PORTLAND — Oregon will not see a new casino open in Multnomah County, and a measure seeking to regulate marijuana like alcohol seemed unlikely to pass.
Voters on Tuesday rejected two ballot measures that would have allowed a nontribal casino in Wood Village, east of Portland.
Two Canadian companies and a pair of businessmen from Lake Oswego fought hard to persuade voters to approve the casino, but they abandoned their campaign when polls showed that voters were overwhelmingly opposed.
Tentatively titled “The Grange,” proponents pitched the casino idea as a revenue generator and jobs creator. Opponents rechristened the project “The Grunge,” arguing the operation would siphon money from tribal casinos and open the door to more casinos statewide.
No marijuana momentum
A measure seeking to regulate marijuana like alcohol appeared to be losing with about half of the vote received from Oregon’s three largest counties: Multnomah, Clackamas and Washington.

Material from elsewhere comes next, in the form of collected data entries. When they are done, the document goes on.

(* ===== verification/Recovery.v ===== *)
(** * Recovery: expired leases, due jobs and the heartbeat between them

    The theorems about [recover_expired_leases], [activate_due_scheduled_jobs] and
    their race with a worker's heartbeat.  [locked] is the set of rows other
    transactions hold (SKIP LOCKED). *)

From S2P Require Import Prelude.
From S2P Require Import Text.
From S2P Require Import Errors.
From S2P Require Import Model.
From S2P Require Import Postgres.
From S2P Require Import MemDB.
From S2P Require Import Session.
From S2P Require Import RetryPolicy.
From S2P Require Import Config.
From S2P Require Import Ownership.
From Stdlib Require Import QArith.

Local Open Scope Z_scope.

(** Every PROCESSING row is one the sweep could settle; an invariant of the
    reachable databases (see [Lifecycle]). *)
Definition sweepable {DB} `{!Postgres DB} (db : DB) : Prop :=
  ∀ i r, jobs_table db !! i = Some r → status r = PROCESSING → recoverable r.

Lemma expired_spec now r :
  expired now r = true ↔ ∃ d, lease_expires_at r = Some d ∧ d < now.
Proof. unfold expired. destruct (lease_expires_at r); rewrite ?Z.ltb_lt; naive_solver. Qed.

Section batches.
Context {DB : Type} `{!Postgres DB, !PostgresLaws DB}.
Implicit Types db : DB.

(** C21: The sweep takes at most [limit] rows, each PROCESSING, expired and unlocked,
    and all of those when they fit; every row taken is settled by the retry policy
    as a failed attempt and released, every other row is untouched, and the
    answer lists exactly what was settled. *)
Theorem sweep_settles_the_expired now locked n db (Hok : sweepable db) :
  ∃ db' taken,
    run_session (recover_expired_leases now locked n) db =
      (db', Ok (recovered_result now <$> taken)) ∧
    (length taken ≤ n)%nat ∧ NoDup (job_id <$> taken) ∧
    (∀ r, r ∈ taken → jobs_table db !! job_id r = Some r ∧ status r = PROCESSING ∧
                      expired now r = true ∧ job_id r ∉ locked) ∧
    ((length taken < n)%nat → ∀ i r, jobs_table db !! i = Some r → status r = PROCESSING →
                      expired now r = true → i ∉ locked → r ∈ taken) ∧
    (∀ i r, jobs_table db !! i = Some r → ∃ r', jobs_table db' !! i = Some r' ∧
       if decide (i ∈ job_id <$> taken) then
         job_error r' = Some "worker lease expired" ∧ unowned r' ∧
         attempt_count r' = attempt_count r ∧
         (if attempt_count r <? max_attempts r then
            status r' = SCHEDULED ∧
            scheduled_at r' = Some (now + (if attempt_count r =? 1 then 30 else 120) * 1000000)
          else status r' = FAILED ∧ completed_at r' = Some now)
       else r' = r).
Proof using PostgresLaws0.
  destruct (recover_expired_leases_spec now locked n db) as (db' & Hrun & Ht); [by eauto|].
  destruct (pg_select_facts locked (expired_query now n) db _ _) as (Hnd & Hin & _ & Hlim).
  destruct (Hlim n eq_refl eq_refl) as [Hlen Hall].
  exists db', (pg_select locked (expired_query now n) db).
  do 3 (split; [done|]). split; [|split].
  - intros r [Hr (?&?&?)%visible_expired]%Hin. done.
  - intros Hlt i r Hr Hs He Hl. apply (Hall Hlt i r Hr). apply visible_expired.
    by rewrite (table_id _ _ _ Hr).
  - intros i r Hr. rewrite Ht, lookup_map_rows, Hr. eexists. split; [done|].
    case_decide as Hd; [rewrite bool_decide_true by done|by rewrite bool_decide_false].
    apply list_elem_of_fmap in Hd as (r0 & -> & Hd).
    apply Hin in Hd as [Hr' (Hs & He & _)%visible_expired]. rewrite Hr in Hr'. simplify_eq.
    destruct (Hok _ _ Hr Hs) as (_ & _ & Hdelay).
    unfold settled, failed_values. destruct (attempt_count r0 <? max_attempts r0) eqn:E; [|done].
    to_prop. do 2 (split; [done|]). split; [done|]. destruct (Hdelay E) as [-> | ->]; done.
Qed.

(** A sweep that raises has settled nothing: its batch is one transaction. *)
Theorem failed_sweep_recovers_nothing now locked n db db' e
    (Hfail : run_session (recover_expired_leases now locked n) db = (db', Err e)) : db' = db.
Proof using Type.
  eapply run_all_or_nothing, Hfail. unfold recover_expired_leases.
  apply aon_bind; [auto with session|]. intros l. apply aon_bind; [|intros; apply aon_commit].
  induction l as [|job l IH]; cbn [recover_each]; [auto with session|].
  apply quiet_bind; [auto with session|]. intros a.
  apply quiet_bind; [|intros; apply quiet_bind; auto with session].
  unfold apply_failed_attempt. apply quiet_bind; [|auto with session].
  case_match; repeat (apply quiet_bind; [auto with session|intros]); auto with session.
Qed.

(** Activation moves at most [limit] jobs to PENDING, each SCHEDULED, due and
    unlocked, and all of those when they fit; it returns exactly the rows it moved
    and leaves every other row as it is. *)
Theorem activation_moves_due_jobs now locked n db :
  ∃ db' taken moved,
    run_session (activate_due_scheduled_jobs now locked n) db = (db', Ok moved) ∧
    (length taken ≤ n)%nat ∧ NoDup (job_id <$> taken) ∧
    (∀ r, r ∈ taken → jobs_table db !! job_id r = Some r ∧ status r = SCHEDULED ∧
                      (job_id r ∉ locked) ∧ (∃ z, scheduled_at r = Some z ∧ z ≤ now)) ∧
    ((length taken < n)%nat → ∀ i r z, jobs_table db !! i = Some r → status r = SCHEDULED →
                      scheduled_at r = Some z → z ≤ now → i ∉ locked → r ∈ taken) ∧
    (job_id <$> moved) ≡ₚ (job_id <$> taken) ∧
    (∀ r', r' ∈ moved → jobs_table db' !! job_id r' = Some r') ∧
    (∀ i r, jobs_table db !! i = Some r → ∃ r', jobs_table db' !! i = Some r' ∧
       if decide (i ∈ job_id <$> taken) then
         status r' = PENDING ∧ attempt_count r' = attempt_count r ∧
         priority r' = priority r ∧ scheduled_at r' = scheduled_at r
       else r' = r).
Proof using PostgresLaws0.
  destruct (activate_spec now locked n db) as (db' & rs & Hrun & Hp & Ht).
  destruct (pg_select_facts locked (due_query now n) db _ _) as (Hnd & Hin & _ & Hlim).
  destruct (Hlim n eq_refl eq_refl) as [Hlen Hall].
  set (l := pg_select locked (due_query now n) db) in *. exists db', l, rs.
  do 3 (split; [done|]). split; [|split; [|split; [|split]]].
  - intros r [Hr [[Hs Hd]%holds_due Hl]%visible_due]%Hin. done.
  - intros Hlt i r z Hr Hs Hz Hle Hl. apply (Hall Hlt i r Hr), visible_due.
    rewrite (table_id _ _ _ Hr), holds_due. eauto.
  - rewrite Hp, <-list_fmap_compose. done.
  - intros r' Hr'. rewrite Hp in Hr'. apply list_elem_of_fmap in Hr' as (r & -> & Hr).
    rewrite job_id_apply_values, Ht, lookup_map_rows. destruct (Hin r Hr) as [-> _]. simpl.
    rewrite bool_decide_true; [done|]. by apply list_elem_of_fmap_2.
  - intros i r Hr. rewrite Ht, lookup_map_rows, Hr. eexists. split; [done|].
    case_decide; [by rewrite bool_decide_true|by rewrite bool_decide_false].
Qed.

(** Nobody activates a job a second time: two schedulers that run at the same
    moment, one after the other, return disjoint jobs, so no job is queued
    twice. *)
Theorem job_is_activated_once now locked locked' n n' db db1 db2 moved again
    (H1 : run_session (activate_due_scheduled_jobs now locked n) db = (db1, Ok moved))
    (H2 : run_session (activate_due_scheduled_jobs now locked' n') db1 = (db2, Ok again)) :
  ∀ i, i ∈ job_id <$> moved → i ∉ job_id <$> again.
Proof using PostgresLaws0.
  destruct (activate_spec now locked n db) as (db1' & rs & H1' & Hp & Ht).
  destruct (activate_spec now locked' n' db1) as (db2' & rs' & H2' & Hp' & _).
  rewrite H1 in H1'. rewrite H2 in H2'. simplify_eq.
  destruct (pg_select_facts locked (due_query now n) db _ _) as (_ & Hin & _).
  destruct (pg_select_facts locked' (due_query now n') db1' _ _) as (_ & Hin' & _).
  intros i Hi Hi'. rewrite Hp, <-list_fmap_compose in Hi. rewrite Hp', <-list_fmap_compose in Hi'.
  apply list_elem_of_fmap in Hi as (r & -> & Hr). apply list_elem_of_fmap in Hi' as (r' & Hid & Hr').
  change (job_id r = job_id r') in Hid.
  destruct (Hin' r' Hr') as [Hlk [[Hs _]%holds_due _]%visible_due].
  rewrite <-Hid, Ht, lookup_map_rows in Hlk. destruct (Hin r Hr) as [Hr0 _].
  rewrite Hr0 in Hlk. simpl in Hlk. rewrite bool_decide_true in Hlk.
  - injection Hlk as <-. done.
  - by apply list_elem_of_fmap_2.
Qed.

(** Heartbeat against recovery, both orders.  A beat that lands first keeps the
    job: no sweep before the new deadline takes it.  A sweep that settles the
    attempt first makes the beat fail, and the worker learns it lost the job. *)
Theorem heartbeat_and_recovery_exclude dl now a ls locked n db job
    (Hok : sweepable db)
    (Hj : jobs_table db !! at_job_id a = Some job) (Hown : owns a job = true) :
  (∃ db1, run_session (extend_lease dl now a ls) db = (db1, Ok (lease_deadline dl now ls)) ∧
     ∀ now' db2 rs, now' ≤ lease_deadline dl now ls →
       run_session (recover_expired_leases now' locked n) db1 = (db2, Ok rs) →
       jobs_table db2 !! at_job_id a = jobs_table db1 !! at_job_id a) ∧
  (∀ now' db1 rs,
     run_session (recover_expired_leases now' locked n) db = (db1, Ok rs) →
     jobs_table db1 !! at_job_id a ≠ Some job →
     ∃ db2, run_session (extend_lease dl now a ls) db1 =
       (db2, Err (OwnershipLostError (at_job_id a) (at_worker_id a) (at_execution_token a)))).
Proof using PostgresLaws0.
  split.
  - destruct (extend_lease_cas dl now a ls db) as (db1 & Hu & Ht).
    rewrite (cas_hit _ _ _ _ job) in Hu, Ht by done. cbn [fst snd or_lost] in Hu, Ht.
    exists db1. split; [done|]. intros now' db2 rs Hle Hrun.
    destruct (recover_expired_leases_spec now' locked n db1) as (db2' & Hrun' & Ht2).
    { intros i r Hr Hs _. rewrite Ht in Hr.
      apply lookup_insert_Some in Hr as [[<- <-]|[_ Hr]]; [|by eauto].
      exact (Hok _ _ Hj Hs). }
    rewrite Hrun in Hrun'. simplify_eq. rewrite Ht2, lookup_map_rows, Ht, lookup_insert_eq. simpl.
    rewrite bool_decide_false; [done|]. intros (r & Hid & Hr)%list_elem_of_fmap.
    destruct (pg_select_facts locked (expired_query now' n) db1 _ _) as (_ & Hin & _).
    destruct (Hin r Hr) as [Hlk (_ & (d & Hd & Hlt)%expired_spec & _)%visible_expired].
    rewrite <-Hid, Ht, lookup_insert_eq in Hlk. injection Hlk as <-. simpl in Hd.
    simplify_eq. lia.
  - intros now' db1 rs Hrun Hne.
    destruct (recover_expired_leases_spec now' locked n db) as (db1' & Hrun' & Ht); [by eauto|].
    rewrite Hrun in Hrun'. simplify_eq.
    destruct (extend_lease_cas dl now a ls db1') as (db2 & Hu & _). exists db2.
    rewrite cas_miss in Hu; [done|]. rewrite Ht, lookup_map_rows, Hj in *. simpl in *.
    intros r [= <-]. case_bool_decide; [|done]. apply unowned_not_owned, settled_unowned.
Qed.
End batches.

Three Western states have measures on the ballot that seek to regulate marijuana like alcohol, and Oregon’s long looked like the least likely to pass.
Plagued by doubts about the ballot’s sponsor, Oregon’s Measure 80 failed to gain traction in a state that approved marijuana for medical use in 1998. A similar — albeit less-liberating measure — passed in Washington state and polled well in Colorado.
Tuesday’s vote gave Oregonians a chance to weigh in on one of the most lax proposals for legalizing pot, one they seemed to soundly reject.
Supporters said legalized marijuana would generate millions for the state in new taxes while cutting down on criminal activity. Opponents questioned whether the measure would increase drug use and crime.
Approval of regulated marijuana would likely trigger a showdown with the federal government, which prohibits the use or possession of marijuana.
It was one of four measures that began with high hopes but fizzled when pushback coalesced from forces inside and outside Salem.
Long odds for gillnet ban
A third effort, this one aimed at prohibiting gillnets for nontribal commercial fishermen on the Columbia River, faced an uphill climb after the recreational fishing groups who supported it reversed their position.
After the measure qualified for the ballot, the proponents got behind a compromise pushed by Gov. John Kitzhaber that would prohibit gillnets only on the main stem of the Columbia.
Gillnets snag salmon by the gills and are the only legal way to fish commercially on the Columbia. Gillnet critics say they’re harmful to endangered fish. Commercial fishermen argue that opposition to gillnets is driven by sport fishers who want to catch more fish.